—¿De veras? —grazné.
¿Qué demonios me estaba pasando? No sólo no había pensado en David, sino que ni siquiera lo había llamado por teléfono desde que había llegado a Londres, como le había prometido. Probablemente la «Tigresa» que se estaba apoderando de mí reaccionaba negativamente ante el hecho de que él prefiriera la compañía de su viejo Austin o la de su madre a la mía.
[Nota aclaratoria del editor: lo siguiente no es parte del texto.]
(* ===== verification/Prelude.v ===== *)
(** * UTMS7: a verification library for the kernel, its storage, network, compiler and C library

    UTMS7 is an operating system for x86-64 PCs written in C: a kernel (memory, paging,
    scheduler, loaders, virtual file system, system calls, sockets, network), its native
    file system on partitioned disks, a C library for programs, and a C compiler that runs
    on it.  This library models these parts as executable definitions and proves what they
    do.  File and function names below are those of the sources.

    ** How the code is modelled

    Machine integers are [Z] with the reduction of each width written out ([u8] .. [u64],
    [i32], [i64]).  Each component's state is a record; pointers into it are addresses or
    indices, and following one that is not valid gives [None], so a definition that
    returns [Some] for all good states is a proof that the code stays inside its data.
    Loops are structural or take fuel, and a result [None] for exhausted fuel is shown not
    to occur.  Errors the code reports are the values it returns.  Interrupts are disabled
    around the operations that are modelled as atomic; where the code waits (spins, sleeps,
    blocks) what happens meanwhile is a parameter ([wait], [sleep]) or a step of a run.
    Code outside the sources (devices, the disk behind a device node, other file systems)
    is a parameter, with the behaviour relied on as the laws of a type class.

    ** How the parts fit together

    Where one component relies on another, a class states what is promised, and both sides
    are proved against it: [Allocator] (KMalloc for the files and the network),
    [BlockDevice] (a devfs node for UFS), [Ata] (the disk controller for Disk), [UserSpace]
    (page tables and brk for the heap of programs).  The compositions are theorems of their
    own: UFS on a partition (UfsDisk), system calls on files (SyscallFile), the user heap on
    the kernel (UserMem), compiled programs in the kernel's loader (CcElf).

    ** Files: the kernel

    - Prelude: machine integers, masks, the tactics [zbool], [case_step] and [dlia], the
      hint database [machine], lemmas on lists and options.
    - Bytes: little endian integers and copies in buffers.
    - KMalloc: the kernel heap (kernel/core/memory.c: kmalloc, kfree, kmalloc_aligned).
      The free list is a store of headers; [heap_inv] says the list is sorted, disjoint
      and coalesced.  [heap_allocator] shows that the heap is an [Allocator].
    - Pmm: the physical page allocator (kernel/core/memory.c, the pmm functions).
    - Paging: kernel/arch/x86_64/paging.c; the tables are words of the memory the page
      allocator hands out, and [translate] is the walk of the processor.  PageCount: how
      many pages a mapping takes.
    - Elf: kernel/core/elf.c and binfmt.c, on top of Paging; ElfSpec: what is loaded.
    - Sched: kernel/core/sched.c; the process table with its linked ready and sleep queues,
      the context switch, fork, exec, wait, on top of KMalloc, Paging and Elf.
    - Unix: kernel/core/unix.c; sockets between processes of the scheduler.
    - Vfs: kernel/core/vfs.c; nodes, mounts, path resolution and the file system in memory.
    - Boot: the modules of the boot loader (kernel/core/kernel.c) and the first process.
    - Keyboard: kernel/drivers/input/keyboard.c.
    - Syscall: kernel/core/syscall.c, the handlers and the table over the state [sys] of the
      whole kernel; Exec: [sys_exec].  ExecSpec: user memory and the stack of a new program;
      SyscallSpec: paths, brk, refused pointers; SyscallFile: reading and writing files.
    - Net: net/net.c, arp.c, ip.c, icmp.c, udp.c, dns.c, dhcp.c; packets as bytes.
    - Tcp: net/tcp.c on top of Net.

    ** Files: storage

    - Ufs: kernel/fs/ufs.c, every operation, on a block device ([BlockDevice]); UfsSpec its
      structures, bitmap, blocks and inodes; UfsFile the contents of files; UfsFormat
      formatting and mounting.
    - Disk: the commands of kernel/drivers/storage/ahci.c, the table of disk.c and the block
      devices of kernel/fs/devfs.c; UfsDisk: UFS on a partition of them.
    - Partition: kernel/drivers/storage/mbr.c, gpt.c and udisk.c and the directory of
      devfs.c; PartitionSpec: the boot record as a list of partitions.

    ** Files: the C library

    - Mem, CString: lib/string.c, lib/ctype.c, lib/stdlib.c and include/endian.h, on a byte
      memory (block operations) and on C strings.
    - Printf, Scanf: the formatted output and input of lib/stdio.c; PrintfSpec: the text of
      a format, and reading back.
    - Calendar: the dates of lib/libc.c.  LibC: its environment and [getopt].
    - UMalloc: malloc, calloc, realloc and free of lib/libc.c on any [UserSpace];
      UMallocSpec: they implement a store of objects; UserMem: the kernel as [UserSpace].

    ** Files: the compiler (apps/cc)

    - CcLex, CcParse, CcGen, CcElf: lexer.c, ast.c and parser.c, codegen.c, elf.c.
    - CcPrint: a printer for trees.  CcDirect: the code with all targets computed.
    - X86: the instructions the compiler emits.  CcSem: a reference semantics of the core
      language.  CcCorrect, CcSim, CcCompile: the simulation between the two.

    ** What the theorems show

    - Heap: kmalloc and kfree keep [heap_inv]; allocations are disjoint, aligned and inside
      the region; kfree undoes kmalloc; a run that frees everything ends with the single
      initial block; the sizes and addresses for which the arithmetic wraps.
    - Pages and page tables: an allocated page was free and is zeroed; mapping and
      unmapping change exactly the translation of the page, splitting large pages, and take
      at most three pages for tables.
    - Loader: the pages of a loaded segment hold the bytes of the file and zeroes, and
      nothing else changes.
    - Scheduler: every run keeps the queues well formed; a context switch refines round
      robin with timed wakeups; ready processes run after at most as many preemptions as
      there are processes before them; contexts are restored; fork, wait and wakeup.
    - Files: a directory refines a list of names, a file in memory an array of bytes, and a
      file written through the path interface is read back; path resolution ends and
      depends only on the tree; the longest mount point is chosen.
    - System calls: what a process writes to a descriptor it reads back into its memory; the
      break moves with zeroed pages or stays, for lack of pages; a new program finds its
      arguments on its stack; pointers outside of user memory are refused without effect;
      paths are brought into their lexical normal form.  The keyboard is a bounded queue.
    - UFS: the block allocator, inodes as typed records on the disk; writes and reads of a
      file are stores into and slices of one array of bytes, whatever blocks the allocator
      hands out, without touching other files; a formatted device can be mounted and is
      empty and consistent.
    - Disks: a devfs node is an array of bytes; a write to a file of a UFS leaves all other
      partitions of all disks alone; a created partition is behind the others and disjoint.
    - Network: the Internet checksum, the address cache as a bounded queue, delivery of
      datagrams between two machines, that any received frame is handled; TCP's states
      follow the connection diagram and its receive path is a queue of bytes.
    - C library: strtoul, strcmp, bsearch, strcpy, memmove in both directions; vsnprintf
      writes the text of its format, cut to the buffer; scanf reads back what printf wrote;
      gmtime and mktime are inverse and follow the Gregorian calendar; the heap of programs
      over the kernel's page tables implements disjoint objects that keep their bytes.
    - Compiler: the lexer stays inside its buffers, the parser ends on every source and reads
      back every printed program; back patching gives the code with computed targets; the
      code of a program of the core language computes on the processor what the program
      means, and the kernel's loader puts the file written into memory so that it runs.

    The witnesses at the end of each file apply the theorems to concrete states (a heap of
    4 KiB, two machines on a wire, a formatted disk of 64 blocks, a process with an empty
    heap, a compiled program), and the examples beside them run the code on inputs the
    hypotheses exclude, where it does not do what it should.

    ** Fuel

    List walks in the heap, the process table and the file system take the number of
    elements of the store they walk, which bounds an acyclic list; the list of the user
    heap has at most one block for each header's size between its first block and the
    break.  Path resolution takes the length of the path, symbolic links at most 8; the
    loops of UFS take the number of blocks touched plus two, those of devfs the sectors plus
    three; [fold16] takes the three rounds after which a 32-bit sum has no carry.  The lexer
    takes the length of the source, the parser the characters left plus one; in the
    semantics of programs the fuel bounds the depth, for which the theorem asks 32 bytes
    of stack per level.  The formatter takes the length of the format, the digits of a
    64-bit number are at most 64, the scanner takes the characters left plus two; the years
    of a time are at most its days divided by 365, plus one, and the months 13.  The
    theorems about these functions prove that the result is [Some].  Where the code itself
    may run for ever (a chain of extended boot records, system calls that wait, the tags of
    the boot information) the fuel is an argument.

    ** Not modelled

    Drivers for network cards, graphics, mouse, USB and PCI, the start-up of the AHCI
    controller, the descriptor tables and the consoles: registers and port I/O, whose
    effects are behind the interfaces above.  ACPI, panic and the module loader, which
    links objects into the running kernel.  procfs, which prints the tables of the other
    components; FAT and ext4, read-only formats behind the node operations of Vfs.  The HTTP
    client, a loop over the calls of Tcp.  Of the C library: strtod and atof, the FILE
    functions and the system call stubs, which pass their arguments on, and inflate, which
    reads outside of its tables on every block with codes.  The options and the reading of
    the source in the compiler's main.c; the shell commands of udisk.c.  The shell, editor,
    package manager and other user programs, and the tools of the build host. *)

From Stdlib Require Export ZArith Lia Permutation.
From stdpp Require Export base numbers list gmap.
—No le hará ningún mal no tener noticias mías durante un par de días —dije, y me quedé estupefacta al oír mis propias palabras.
Pensé que la cólera divina iba a fulminarme en seco por tamaño atrevimiento y descortesía, pero no pasó nada, el sol seguía brillando en el cielo y la vida continuaba su curso. Pedro mantenía su sonrisa, ligeramente sorprendido ante mi actitud.
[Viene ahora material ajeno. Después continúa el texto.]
Lemma insert_free_within lo hi b fl :
  within lo hi b -> 0 <= span b -> Forall wf_blk fl -> Forall (within lo hi) fl ->
  Forall (within lo hi) (insert_free b fl).
Proof.
  intros Hb Hsp Hwf Hw. unfold insert_free. pose proof (break_at_app b.1 fl) as Ha.
  destruct (break_at b.1 fl) as [pre post]. simpl in Ha. subst fl.
  apply Forall_app in Hw as [Hpre Hpost]. apply Forall_app in Hwf as [Hwpre Hwpost].
  assert (Hm : Forall (within lo hi) (merge_next b post)).
  { destruct post as [|c post]; simpl; [auto|]. apply Forall_cons in Hpost as [Hc Hpost].
    destruct (_ =? _) eqn:E; zbool; constructor; auto. unfold within in *. blk_lia. }
  destruct (merge_next_shape b post) as (b' & l' & Em & Hb'). rewrite Em in *.
  apply Forall_cons in Hm as [Hbw Hl']. unfold merge_prev.
  destruct pre as [|q pre _] using rev_ind; [by constructor|]. rewrite last_snoc.
  apply Forall_app in Hpre as [Hpre Hq]. rewrite Forall_singleton in Hq.
  apply Forall_app in Hwpre as [_ Hwq]. rewrite Forall_singleton in Hwq.
  destruct (_ =? _) eqn:E; zbool; [rewrite removelast_last|]; repeat (apply Forall_app; split); auto.
  constructor; [|done]. unfold within in *. blk_lia.
Qed.

(** The executions that start with [memory_init] on one region and go on with
    any sequence of [kmalloc]s and of [kfree]s of live blocks; [al] are the
    blocks that are allocated and not yet freed. *)
Inductive heap_run (start size : Z) : heap -> list blk -> Prop :=
| run_init s0 s :
    initialized s0 = false -> memory_init start size s0 = Some s -> heap_run start size s []
| run_kmalloc s al n p s' h :
    heap_run start size s al -> 0 < n < 2 ^ 64 -> kmalloc n s = Some (p, s') -> p <> 0 ->
    hdrs s' !! (p - sizeof_block_header) = Some h ->
    heap_run start size s' ((p - sizeof_block_header, bh_size h) :: al)
| run_kmalloc_null s al n s' :
    heap_run start size s al -> 0 < n < 2 ^ 64 -> kmalloc n s = Some (0, s') -> heap_run start size s' al
| run_kfree s al1 b al2 s' :
    heap_run start size s (al1 ++ b :: al2) ->
    kfree (b.1 + sizeof_block_header) s = Some s' -> heap_run start size s' (al1 ++ al2).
—Le mandaré una postal desde el Museo de Ciencias.
—¿Te gustaría que estuviera aquí contigo?
—Basta ya de hablar de David —dije soltando las tenazas— Ahora lo que corre prisa es encontrar un paraguas para Julián. Tengo la ligera impresión de que si hoy lo defraudas, convertirá tu película en confeti.
Pedro se rió a carcajadas, de tal manera que toda la gente que había a nuestro alrededor se quedé mirándolo. Una morena preciosa se detuvo ante el puesto y fingió estar interesada en las herramientas solo para poder fijarse mejor en él. Pero, antes de que pudiera tomar la iniciativa jugando a pedir consejo, tomé posesivamente el brazo de Pedro y enarqué una ceja mirándola con una expresión que decía bien a las claras: «Desaparece inmediatamente de mi vista». Ella me contestó encogiéndose de hombros y lanzándome a su vez otra mirada que quería decir: «No puedes condenarme por haberlo intentado». Recuperé el mando de la situación y, ante el silencio de Pedro, pregunté:
—¿Tengo razón o… O tengo razón?
—Sin duda —repuso él con una sonrisa—. Julián es un artista y tiene mucho temperamento, se puede esperar cualquier cosa de él.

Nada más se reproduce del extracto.